### THE PROBLEM
Locate each line in the records containing "rows". Copy it.

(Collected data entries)
++++++++++++++++++++

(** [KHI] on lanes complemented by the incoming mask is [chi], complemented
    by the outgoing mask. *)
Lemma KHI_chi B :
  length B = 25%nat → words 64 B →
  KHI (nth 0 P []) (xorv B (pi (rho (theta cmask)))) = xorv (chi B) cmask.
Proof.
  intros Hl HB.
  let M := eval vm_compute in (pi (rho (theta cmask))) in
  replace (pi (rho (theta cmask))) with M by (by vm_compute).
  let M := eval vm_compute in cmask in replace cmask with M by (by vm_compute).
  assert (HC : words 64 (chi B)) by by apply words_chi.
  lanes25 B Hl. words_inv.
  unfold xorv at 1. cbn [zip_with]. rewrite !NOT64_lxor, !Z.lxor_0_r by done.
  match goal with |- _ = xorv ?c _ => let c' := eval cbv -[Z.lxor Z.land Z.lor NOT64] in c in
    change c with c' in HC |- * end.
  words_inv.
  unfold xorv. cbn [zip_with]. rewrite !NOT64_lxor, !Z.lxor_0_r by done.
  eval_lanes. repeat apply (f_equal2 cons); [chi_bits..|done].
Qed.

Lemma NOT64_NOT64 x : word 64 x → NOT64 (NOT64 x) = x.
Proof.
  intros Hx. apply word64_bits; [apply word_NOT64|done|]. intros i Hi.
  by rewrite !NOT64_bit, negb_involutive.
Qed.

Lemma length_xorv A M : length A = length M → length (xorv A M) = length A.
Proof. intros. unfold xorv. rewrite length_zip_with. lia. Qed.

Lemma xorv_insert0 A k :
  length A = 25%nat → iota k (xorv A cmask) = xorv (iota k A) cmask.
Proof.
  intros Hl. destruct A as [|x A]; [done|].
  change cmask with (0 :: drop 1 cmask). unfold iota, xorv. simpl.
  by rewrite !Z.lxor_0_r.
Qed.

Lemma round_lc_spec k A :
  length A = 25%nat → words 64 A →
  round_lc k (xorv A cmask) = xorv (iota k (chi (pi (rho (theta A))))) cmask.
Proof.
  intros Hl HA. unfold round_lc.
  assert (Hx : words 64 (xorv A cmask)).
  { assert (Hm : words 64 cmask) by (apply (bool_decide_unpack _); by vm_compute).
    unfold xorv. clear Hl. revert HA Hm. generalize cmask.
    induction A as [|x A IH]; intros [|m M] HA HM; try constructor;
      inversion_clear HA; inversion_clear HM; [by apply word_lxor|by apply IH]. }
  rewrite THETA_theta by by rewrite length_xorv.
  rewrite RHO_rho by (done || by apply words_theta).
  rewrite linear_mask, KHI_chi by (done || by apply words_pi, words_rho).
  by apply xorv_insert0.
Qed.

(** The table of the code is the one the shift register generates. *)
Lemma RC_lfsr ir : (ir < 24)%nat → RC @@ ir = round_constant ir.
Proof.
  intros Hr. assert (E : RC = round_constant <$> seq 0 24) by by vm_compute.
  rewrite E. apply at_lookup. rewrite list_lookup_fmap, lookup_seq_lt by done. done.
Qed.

++++++++++++++++++++

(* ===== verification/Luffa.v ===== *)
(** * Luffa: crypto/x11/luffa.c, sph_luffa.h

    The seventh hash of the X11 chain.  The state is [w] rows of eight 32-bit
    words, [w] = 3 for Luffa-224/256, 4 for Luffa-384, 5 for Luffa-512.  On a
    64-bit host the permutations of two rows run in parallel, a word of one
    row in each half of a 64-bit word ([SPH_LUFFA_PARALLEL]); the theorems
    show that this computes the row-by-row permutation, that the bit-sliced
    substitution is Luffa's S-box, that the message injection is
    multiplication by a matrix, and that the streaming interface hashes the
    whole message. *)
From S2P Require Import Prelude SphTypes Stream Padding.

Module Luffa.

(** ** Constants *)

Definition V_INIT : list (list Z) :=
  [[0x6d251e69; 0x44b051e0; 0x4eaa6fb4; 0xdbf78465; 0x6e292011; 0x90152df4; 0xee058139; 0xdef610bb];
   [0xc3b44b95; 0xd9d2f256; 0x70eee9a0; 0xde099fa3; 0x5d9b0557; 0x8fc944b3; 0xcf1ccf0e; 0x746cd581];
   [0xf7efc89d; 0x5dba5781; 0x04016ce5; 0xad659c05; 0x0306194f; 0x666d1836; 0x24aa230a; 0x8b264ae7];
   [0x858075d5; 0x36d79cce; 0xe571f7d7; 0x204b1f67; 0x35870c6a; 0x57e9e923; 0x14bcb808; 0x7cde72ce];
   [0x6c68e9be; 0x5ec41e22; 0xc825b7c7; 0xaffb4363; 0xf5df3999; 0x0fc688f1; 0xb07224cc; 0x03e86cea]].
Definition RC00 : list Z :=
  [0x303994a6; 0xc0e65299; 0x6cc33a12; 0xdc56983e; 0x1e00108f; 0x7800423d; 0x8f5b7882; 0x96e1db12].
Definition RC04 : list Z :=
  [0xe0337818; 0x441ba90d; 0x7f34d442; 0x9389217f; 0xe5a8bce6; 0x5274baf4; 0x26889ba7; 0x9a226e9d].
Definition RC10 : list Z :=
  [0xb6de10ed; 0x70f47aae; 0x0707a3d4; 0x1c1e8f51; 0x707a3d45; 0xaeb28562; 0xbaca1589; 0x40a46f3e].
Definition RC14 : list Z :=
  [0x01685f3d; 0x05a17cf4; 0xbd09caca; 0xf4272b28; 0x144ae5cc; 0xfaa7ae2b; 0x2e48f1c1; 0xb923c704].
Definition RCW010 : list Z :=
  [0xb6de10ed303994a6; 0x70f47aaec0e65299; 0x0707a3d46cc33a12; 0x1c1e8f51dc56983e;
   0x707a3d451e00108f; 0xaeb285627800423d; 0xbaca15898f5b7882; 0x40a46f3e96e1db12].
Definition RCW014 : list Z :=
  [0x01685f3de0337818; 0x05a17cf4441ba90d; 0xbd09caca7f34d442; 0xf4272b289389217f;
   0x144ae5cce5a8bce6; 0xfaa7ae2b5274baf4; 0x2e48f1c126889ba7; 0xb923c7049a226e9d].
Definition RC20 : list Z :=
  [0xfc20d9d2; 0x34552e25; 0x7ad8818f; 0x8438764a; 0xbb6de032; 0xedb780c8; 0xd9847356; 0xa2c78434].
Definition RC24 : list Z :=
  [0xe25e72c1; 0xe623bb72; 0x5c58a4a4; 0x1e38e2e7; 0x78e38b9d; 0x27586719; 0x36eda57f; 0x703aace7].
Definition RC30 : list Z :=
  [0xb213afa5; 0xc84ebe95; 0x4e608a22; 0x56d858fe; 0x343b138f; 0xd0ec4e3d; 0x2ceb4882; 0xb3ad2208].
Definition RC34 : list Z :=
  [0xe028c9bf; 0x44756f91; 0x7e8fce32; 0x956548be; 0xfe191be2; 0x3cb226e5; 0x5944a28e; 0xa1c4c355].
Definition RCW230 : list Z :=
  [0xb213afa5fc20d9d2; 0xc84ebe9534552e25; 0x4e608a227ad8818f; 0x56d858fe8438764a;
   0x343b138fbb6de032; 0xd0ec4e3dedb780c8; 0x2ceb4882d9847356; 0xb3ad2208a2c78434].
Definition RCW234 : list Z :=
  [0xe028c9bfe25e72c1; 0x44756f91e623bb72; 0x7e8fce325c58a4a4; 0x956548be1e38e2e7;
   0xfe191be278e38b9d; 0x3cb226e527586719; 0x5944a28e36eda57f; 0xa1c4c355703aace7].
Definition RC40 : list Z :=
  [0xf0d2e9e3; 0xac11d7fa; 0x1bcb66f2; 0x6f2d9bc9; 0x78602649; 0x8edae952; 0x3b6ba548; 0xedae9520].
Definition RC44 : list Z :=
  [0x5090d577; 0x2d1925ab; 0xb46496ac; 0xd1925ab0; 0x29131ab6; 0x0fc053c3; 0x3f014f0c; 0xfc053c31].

++++++++++++++++++++

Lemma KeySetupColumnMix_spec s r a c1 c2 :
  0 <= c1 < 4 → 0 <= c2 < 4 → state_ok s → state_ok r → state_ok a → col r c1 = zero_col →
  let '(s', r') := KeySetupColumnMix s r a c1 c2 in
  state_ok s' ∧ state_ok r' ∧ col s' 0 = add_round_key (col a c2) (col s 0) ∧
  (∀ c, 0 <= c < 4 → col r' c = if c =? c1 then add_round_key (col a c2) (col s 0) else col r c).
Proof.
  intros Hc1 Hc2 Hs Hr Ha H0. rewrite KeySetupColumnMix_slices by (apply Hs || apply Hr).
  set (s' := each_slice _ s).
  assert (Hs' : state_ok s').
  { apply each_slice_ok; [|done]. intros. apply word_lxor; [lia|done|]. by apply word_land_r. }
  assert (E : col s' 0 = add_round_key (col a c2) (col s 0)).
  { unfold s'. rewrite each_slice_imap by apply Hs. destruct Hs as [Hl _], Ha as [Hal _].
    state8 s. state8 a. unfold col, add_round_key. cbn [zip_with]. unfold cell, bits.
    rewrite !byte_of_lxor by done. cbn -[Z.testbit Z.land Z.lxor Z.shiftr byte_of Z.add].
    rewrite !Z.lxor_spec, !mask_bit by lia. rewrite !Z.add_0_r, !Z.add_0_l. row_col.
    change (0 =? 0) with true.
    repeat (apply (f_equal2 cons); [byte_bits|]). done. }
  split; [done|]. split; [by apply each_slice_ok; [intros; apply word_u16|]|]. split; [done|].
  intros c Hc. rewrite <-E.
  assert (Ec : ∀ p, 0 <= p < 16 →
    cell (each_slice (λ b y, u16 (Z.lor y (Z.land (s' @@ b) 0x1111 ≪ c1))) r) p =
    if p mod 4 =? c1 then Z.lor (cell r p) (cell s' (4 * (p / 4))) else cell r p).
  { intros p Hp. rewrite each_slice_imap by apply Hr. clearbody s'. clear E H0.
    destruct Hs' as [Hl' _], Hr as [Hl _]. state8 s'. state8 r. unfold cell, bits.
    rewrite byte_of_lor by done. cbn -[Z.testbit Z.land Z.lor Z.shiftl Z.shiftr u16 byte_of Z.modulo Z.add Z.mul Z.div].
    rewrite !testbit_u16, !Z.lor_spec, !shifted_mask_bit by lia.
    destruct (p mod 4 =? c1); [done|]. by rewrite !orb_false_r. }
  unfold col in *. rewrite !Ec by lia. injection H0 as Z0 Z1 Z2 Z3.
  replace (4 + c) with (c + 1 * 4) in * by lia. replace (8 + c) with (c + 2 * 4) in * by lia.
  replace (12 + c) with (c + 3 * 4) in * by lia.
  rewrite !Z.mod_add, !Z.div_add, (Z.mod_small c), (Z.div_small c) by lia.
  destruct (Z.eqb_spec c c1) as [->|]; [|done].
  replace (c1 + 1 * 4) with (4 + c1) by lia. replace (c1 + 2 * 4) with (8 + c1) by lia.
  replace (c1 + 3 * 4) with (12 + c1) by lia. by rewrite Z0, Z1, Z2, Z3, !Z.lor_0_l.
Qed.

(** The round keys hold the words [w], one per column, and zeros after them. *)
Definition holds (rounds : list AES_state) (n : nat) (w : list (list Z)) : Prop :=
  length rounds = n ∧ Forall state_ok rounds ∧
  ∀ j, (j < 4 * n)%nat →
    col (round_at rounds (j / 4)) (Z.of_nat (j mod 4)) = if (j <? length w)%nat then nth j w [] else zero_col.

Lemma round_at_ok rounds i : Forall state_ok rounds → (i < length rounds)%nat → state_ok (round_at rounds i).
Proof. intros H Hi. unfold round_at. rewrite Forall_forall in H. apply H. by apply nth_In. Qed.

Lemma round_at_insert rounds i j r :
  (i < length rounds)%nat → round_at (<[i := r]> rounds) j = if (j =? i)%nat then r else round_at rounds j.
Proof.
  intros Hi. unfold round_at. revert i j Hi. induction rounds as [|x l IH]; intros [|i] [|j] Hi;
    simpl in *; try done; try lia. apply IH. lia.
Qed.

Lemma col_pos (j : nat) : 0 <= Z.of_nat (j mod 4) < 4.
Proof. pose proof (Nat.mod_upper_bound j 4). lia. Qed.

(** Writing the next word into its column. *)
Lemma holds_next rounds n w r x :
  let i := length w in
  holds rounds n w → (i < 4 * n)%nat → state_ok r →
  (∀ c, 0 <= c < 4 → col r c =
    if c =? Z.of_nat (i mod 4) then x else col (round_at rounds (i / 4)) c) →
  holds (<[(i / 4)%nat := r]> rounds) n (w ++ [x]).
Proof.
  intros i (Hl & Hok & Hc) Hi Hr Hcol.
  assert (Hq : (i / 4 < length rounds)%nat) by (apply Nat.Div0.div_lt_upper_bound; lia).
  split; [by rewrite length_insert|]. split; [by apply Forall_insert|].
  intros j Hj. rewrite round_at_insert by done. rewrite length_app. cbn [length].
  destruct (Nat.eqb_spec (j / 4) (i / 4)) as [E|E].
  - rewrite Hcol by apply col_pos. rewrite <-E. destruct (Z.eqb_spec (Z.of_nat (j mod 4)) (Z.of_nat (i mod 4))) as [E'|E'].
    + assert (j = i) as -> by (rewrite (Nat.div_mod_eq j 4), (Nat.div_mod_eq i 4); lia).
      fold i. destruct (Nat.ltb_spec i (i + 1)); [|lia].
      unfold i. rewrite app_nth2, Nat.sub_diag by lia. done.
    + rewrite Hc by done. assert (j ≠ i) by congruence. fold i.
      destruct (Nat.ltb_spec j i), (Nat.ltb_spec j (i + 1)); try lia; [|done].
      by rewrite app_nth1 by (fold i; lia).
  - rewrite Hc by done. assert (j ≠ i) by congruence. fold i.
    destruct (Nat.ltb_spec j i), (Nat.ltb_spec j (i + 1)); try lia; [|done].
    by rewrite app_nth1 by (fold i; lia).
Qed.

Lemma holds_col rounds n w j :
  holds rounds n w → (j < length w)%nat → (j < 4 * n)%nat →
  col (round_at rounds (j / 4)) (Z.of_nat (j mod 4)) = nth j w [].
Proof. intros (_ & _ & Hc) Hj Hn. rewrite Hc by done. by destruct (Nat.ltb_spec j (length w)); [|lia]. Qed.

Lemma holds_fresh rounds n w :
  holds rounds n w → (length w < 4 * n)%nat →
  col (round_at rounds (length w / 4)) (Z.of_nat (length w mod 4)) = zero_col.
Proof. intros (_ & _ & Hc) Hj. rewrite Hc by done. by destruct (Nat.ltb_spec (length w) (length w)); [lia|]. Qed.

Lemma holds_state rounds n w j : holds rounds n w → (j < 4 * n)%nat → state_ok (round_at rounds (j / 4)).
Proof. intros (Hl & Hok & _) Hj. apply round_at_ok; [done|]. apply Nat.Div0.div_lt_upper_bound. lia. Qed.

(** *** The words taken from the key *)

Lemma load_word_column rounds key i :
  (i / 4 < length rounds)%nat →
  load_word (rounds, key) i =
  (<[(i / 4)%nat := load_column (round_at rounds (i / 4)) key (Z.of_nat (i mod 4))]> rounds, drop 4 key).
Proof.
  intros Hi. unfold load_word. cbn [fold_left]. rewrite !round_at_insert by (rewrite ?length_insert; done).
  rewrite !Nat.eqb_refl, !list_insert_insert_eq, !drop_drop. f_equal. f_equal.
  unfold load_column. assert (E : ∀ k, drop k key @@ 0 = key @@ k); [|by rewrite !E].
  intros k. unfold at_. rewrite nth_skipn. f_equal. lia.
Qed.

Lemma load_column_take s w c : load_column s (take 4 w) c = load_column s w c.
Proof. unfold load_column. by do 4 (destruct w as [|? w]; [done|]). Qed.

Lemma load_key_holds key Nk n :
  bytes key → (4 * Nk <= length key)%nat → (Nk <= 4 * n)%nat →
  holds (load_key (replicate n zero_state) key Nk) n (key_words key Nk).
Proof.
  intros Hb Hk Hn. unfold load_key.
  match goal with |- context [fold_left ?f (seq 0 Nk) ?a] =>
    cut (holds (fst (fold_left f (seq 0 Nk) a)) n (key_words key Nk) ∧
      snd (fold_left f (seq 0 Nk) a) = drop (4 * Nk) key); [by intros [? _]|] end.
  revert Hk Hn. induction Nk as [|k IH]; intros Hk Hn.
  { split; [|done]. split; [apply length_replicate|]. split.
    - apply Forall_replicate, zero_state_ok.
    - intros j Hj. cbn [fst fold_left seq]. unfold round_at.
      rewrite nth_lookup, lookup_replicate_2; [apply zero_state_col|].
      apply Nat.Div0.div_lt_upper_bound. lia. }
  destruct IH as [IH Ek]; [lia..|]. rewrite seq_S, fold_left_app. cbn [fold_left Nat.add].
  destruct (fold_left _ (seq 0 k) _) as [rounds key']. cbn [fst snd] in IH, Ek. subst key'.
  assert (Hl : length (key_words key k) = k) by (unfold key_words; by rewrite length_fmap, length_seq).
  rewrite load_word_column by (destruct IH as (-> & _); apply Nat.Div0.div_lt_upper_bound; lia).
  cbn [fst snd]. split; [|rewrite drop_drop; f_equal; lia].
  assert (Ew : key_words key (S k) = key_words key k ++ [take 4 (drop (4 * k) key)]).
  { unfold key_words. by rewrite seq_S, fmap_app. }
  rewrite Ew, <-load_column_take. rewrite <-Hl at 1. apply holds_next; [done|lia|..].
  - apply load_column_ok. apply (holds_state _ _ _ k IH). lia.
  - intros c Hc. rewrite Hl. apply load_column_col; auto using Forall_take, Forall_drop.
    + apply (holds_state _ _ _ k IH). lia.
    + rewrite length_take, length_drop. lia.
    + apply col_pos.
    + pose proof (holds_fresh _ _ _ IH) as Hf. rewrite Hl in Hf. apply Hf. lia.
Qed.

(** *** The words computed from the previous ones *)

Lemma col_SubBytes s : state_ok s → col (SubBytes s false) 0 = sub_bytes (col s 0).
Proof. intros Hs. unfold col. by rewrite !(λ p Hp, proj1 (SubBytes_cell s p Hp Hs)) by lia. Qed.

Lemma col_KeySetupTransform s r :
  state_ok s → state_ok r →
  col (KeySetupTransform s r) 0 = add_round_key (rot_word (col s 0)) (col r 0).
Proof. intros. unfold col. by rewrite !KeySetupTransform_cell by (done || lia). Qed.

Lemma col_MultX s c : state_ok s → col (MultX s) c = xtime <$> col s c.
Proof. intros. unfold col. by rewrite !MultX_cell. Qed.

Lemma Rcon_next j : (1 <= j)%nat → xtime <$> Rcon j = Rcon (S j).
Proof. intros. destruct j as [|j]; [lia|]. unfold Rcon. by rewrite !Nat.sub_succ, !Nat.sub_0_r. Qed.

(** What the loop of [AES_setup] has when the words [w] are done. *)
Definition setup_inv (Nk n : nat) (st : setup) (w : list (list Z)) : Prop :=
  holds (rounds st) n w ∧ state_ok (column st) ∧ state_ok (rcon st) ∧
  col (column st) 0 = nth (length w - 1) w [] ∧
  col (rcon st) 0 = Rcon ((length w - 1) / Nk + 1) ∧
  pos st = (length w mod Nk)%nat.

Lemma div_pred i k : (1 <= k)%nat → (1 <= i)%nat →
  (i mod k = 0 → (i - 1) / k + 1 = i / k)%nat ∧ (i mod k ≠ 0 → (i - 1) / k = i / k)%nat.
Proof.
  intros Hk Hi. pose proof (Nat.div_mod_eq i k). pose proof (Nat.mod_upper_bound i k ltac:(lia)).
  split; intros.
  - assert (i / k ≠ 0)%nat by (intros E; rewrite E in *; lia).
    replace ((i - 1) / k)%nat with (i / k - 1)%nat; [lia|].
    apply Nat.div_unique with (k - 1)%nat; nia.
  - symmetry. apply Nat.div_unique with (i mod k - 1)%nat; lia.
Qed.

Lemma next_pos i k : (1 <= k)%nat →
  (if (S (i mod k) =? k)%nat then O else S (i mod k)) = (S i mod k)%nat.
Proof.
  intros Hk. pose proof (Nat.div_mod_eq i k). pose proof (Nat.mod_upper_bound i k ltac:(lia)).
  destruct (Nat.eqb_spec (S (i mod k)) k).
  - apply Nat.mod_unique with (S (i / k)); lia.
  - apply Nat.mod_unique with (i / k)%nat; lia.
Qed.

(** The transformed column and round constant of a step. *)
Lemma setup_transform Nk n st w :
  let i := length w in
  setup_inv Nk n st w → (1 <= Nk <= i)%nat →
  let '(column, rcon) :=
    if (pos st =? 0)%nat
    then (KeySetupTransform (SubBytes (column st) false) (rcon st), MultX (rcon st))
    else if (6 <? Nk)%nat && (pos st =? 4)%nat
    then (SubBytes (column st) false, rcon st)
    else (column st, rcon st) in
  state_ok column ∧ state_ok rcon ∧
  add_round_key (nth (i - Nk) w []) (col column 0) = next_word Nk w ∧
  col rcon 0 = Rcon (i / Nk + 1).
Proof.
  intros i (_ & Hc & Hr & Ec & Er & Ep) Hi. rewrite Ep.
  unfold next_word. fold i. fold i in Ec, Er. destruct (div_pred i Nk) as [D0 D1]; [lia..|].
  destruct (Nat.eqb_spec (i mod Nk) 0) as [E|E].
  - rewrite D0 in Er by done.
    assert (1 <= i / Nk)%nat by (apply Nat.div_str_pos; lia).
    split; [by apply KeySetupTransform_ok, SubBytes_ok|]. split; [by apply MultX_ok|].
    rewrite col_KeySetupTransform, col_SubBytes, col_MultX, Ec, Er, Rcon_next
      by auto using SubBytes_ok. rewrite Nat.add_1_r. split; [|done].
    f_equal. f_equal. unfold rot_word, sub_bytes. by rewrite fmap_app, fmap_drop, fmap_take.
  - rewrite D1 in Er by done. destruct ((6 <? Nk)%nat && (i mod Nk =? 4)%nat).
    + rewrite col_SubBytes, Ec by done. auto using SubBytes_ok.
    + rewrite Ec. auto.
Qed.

++++++++++++++++++++

### RESULT
    The seventh hash of the X11 chain.  The state is [w] rows of eight 32-bit
    64-bit host the permutations of two rows run in parallel, a word of one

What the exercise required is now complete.